Fiber-Optic Pedicle Probes to Advance Spine Surgery through Diffuse Reflectance Spectroscopy

Abstract

Diffuse Reflectance Spectroscopy (DRS) can provide tissue feedback for pedicle screw placement in spine surgery, yet the integration of fiber optics into the tip of the pedicle probe, a device used to pierce through bone, is challenging, since the optical probing depth and signal-to-noise ratio (SNR) are affected negatively compared to those of a blunt DRS probe. Through Monte Carlo simulations and optical phantom experiments, we show how differences in the shape of the instrument tip influence the acquired spectrum. Our findings demonstrate that a single bevel with an angle of ${30}^{\circ }$ offers a solution to anticipate cortical breaches during pedicle screw placement. Compared to a blunt probe, the optical probing depth and SNR of a cone tip are reduced by 50%. The single bevel tip excels with 75% of the optical probing depth and a SNR remaining at approximately ⅔, facilitating the construction of a surgical instrument with integrated DRS.

1. Introduction

The spine is the central support structure of the human body and provides both flexibility and stability. It consists of individual vertebrae, forming the spinal canal that functions as a protective tunnel for the spinal cord and nerves. Spinal deformities, back pain, tumors, or acute traumatic injury may require medical treatment in the form of spinal fusion [1,2,3,4]. During this surgical intervention, screws may be placed through the bone to connect adjacent vertebrae and ensure mechanical stability. Most commonly, screws are placed through the pedicles (see Figure 1). Accuracy is crucial for successful surgery, as misplaced screws may result in poor stability or cause severe complications such as nerve damage or spinal cord injury. Harming these vital structures can result in pain, loss of sensation, muscle weakness, or even complete paralysis below the level of injury [5,6].
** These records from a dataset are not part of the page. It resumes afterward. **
Lemma nest_keeps_conf offset wrap f : 0 <= offset -> after (nest_writes offset wrap) f HTM_MEMORY_CONF = f HTM_MEMORY_CONF.
Proof.
  intros Ho. unfold nest_writes, after, HTM_MEMORY_CONF. rewrite foldl_app. cbn [foldl fst snd].
  assert (forall a, a <> 1 -> (1 =? a) = false) as Hne by (intros a Ha; apply Z.eqb_neq; lia).
  destruct p10_nest; cbn [foldl fst snd].
  all: unfold NHTM_ADDR_PAT, NHTM_ADDR_MASK, NHTM_STOP_FILTER, NHTM_STOP_FILT_ADDR_PAT, NHTM_STOP_FILT_ADDR_MASK, HTM_COLLECTION_MODE;
    by rewrite !Hne by lia.
Qed.
Lemma setup_conf_kept wrap size base s : 0 <= dual_htm_offset (htm_of s) ->
  after (setup_writes wrap size base s) (store (below s)) HTM_MEMORY_CONF = setup_conf size base s.
Proof.
  intros Ho. unfold setup_writes, after. rewrite foldl_app. unfold memory_writes. cbn [foldl fst snd].
  unfold HTM_MEMORY_CONF at 1. rewrite (proj2 (Z.eqb_neq 1 _)) by lia. by rewrite Z.eqb_refl.
Qed.

Lemma reset_ok wrap size base s : ready size base s ->
  does (do_htm_reset T fuel compatible_with units t wrap) tt (setup_writes wrap size base s) 1 h n s.
Proof.
  intros [Hs Hm (a & Ha & Ha0) [Ho Ho'] Hmux]. unfold do_htm_reset. apply does_look; [done|]. intros s1 Hs1 R1.
  assert (dual_htm_offset (htm_of s1) = dual_htm_offset (htm_of s)) as Ho1 by (by settle).
  eapply (does_bind _ _ tt tt _ _ 0 0).
  { apply does_err. rewrite <- Ho1. eapply configure_nhtm_ok; [done| |done|by rewrite Ho1|].
    - rewrite <- Ha. apply (host_enabled _ _ (ran_host _ _ _ _ R1)).
    - rewrite Ho1. unfold mux_right in *. by rewrite !(ran_store _ _ _ _ R1). }
  intros s2 R2. apply (does_pure _ _ tt).
  { apply htm_err_ok. unfold configure_chtm. by rewrite Hcore. }
  apply does_err. pose proof (ran_trans _ _ _ _ _ _ _ R1 R2) as R. cbn [app Nat.add] in R.
  rewrite <- (ran_offset _ _ _ _ R). rewrite <- (nest_keeps_conf (dual_htm_offset (htm_of s)) wrap (store (below s)) Ho).
  rewrite <- (ran_store _ _ _ _ R). apply configure_memory_ok; [|by eapply ran_memory|].
  - by rewrite (ran_status _ _ _ _ R).
  - by rewrite (ran_offset _ _ _ _ R).
Qed.

(** ** Waiting *)

(** [j] looks from the [k]-th on until [done] holds for the first time *)
Definition first_look (k j : nat) (conf : Z) (done : htm_status -> bool) : Prop :=
  done (look (k + j) conf) = true /\ forall i, (i < j)%nat -> done (look (k + i) conf) = false.

Lemma wait_ok tries j done s : on s -> (j < tries)%nat -> first_look (looked (below s)) j (store (below s) HTM_MEMORY_CONF) done ->
  does (wait_for T fuel compatible_with tries t done) tt [] (S j) h n s.
Proof.
  revert j s. induction tries as [|tries IH]; intros j s Hs Hj [Hd Hb]; [lia|]. cbn [wait_for]. apply does_look; [done|]. intros s1 Hs1 R1.
  destruct j as [|j].
  - rewrite Nat.add_0_r in Hd. rewrite Hd. apply does_ret.
  - specialize (Hb 0%nat ltac:(lia)) as H0. rewrite Nat.add_0_r in H0. rewrite H0. apply IH; [done|lia|].
    rewrite (ran_looked _ _ _ _ R1), (ran_store _ _ _ _ R1). cbn [after foldl]. split.
    + by replace (looked (below s) + 1 + j)%nat with (looked (below s) + S j)%nat by lia.
    + intros i Hi. replace (looked (below s) + 1 + i)%nat with (looked (below s) + S i)%nat by lia. apply Hb. lia.
Qed.

(** ** Starting *)

Context (tries : nat) (junk : Z) (page_size : Z) (Hunits : units t = htm_unit T fuel tries compatible_with page_size units junk None None None None).
Abbreviation trig s := (4 + dual_htm_offset (htm_of s)).
Abbreviation is_startable := (is_startable compatible_with t).

Definition tracing (st : htm_status) : bool := bool_decide (Htm.state st = TRACING).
Pedicle screw misplacement frequency using the freehand technique is commonly reported at 10% [7,8]. To improve upon this, real-time tissue feedback could be used to detect impending cortical breaches by probing ahead of the surgical instrument. Optical sensing has emerged as a promising approach for tissue feedback, offering directed measurements to provide insights into tissue composition and structure. In this context, Diffuse Reflectance Spectroscopy (DRS) has been proven to provide tissue feedback for spine surgery in a non-harmful way [9,10,11]. The reflectance spectra result from the interplay of light scattering and absorption by tissue constituents within the probed region. Bone tissue exhibits absorption peaks due to fat, water, and collagen, key absorbers within the wavelength range of interest (visible (VIS) – near infrared (NIR)).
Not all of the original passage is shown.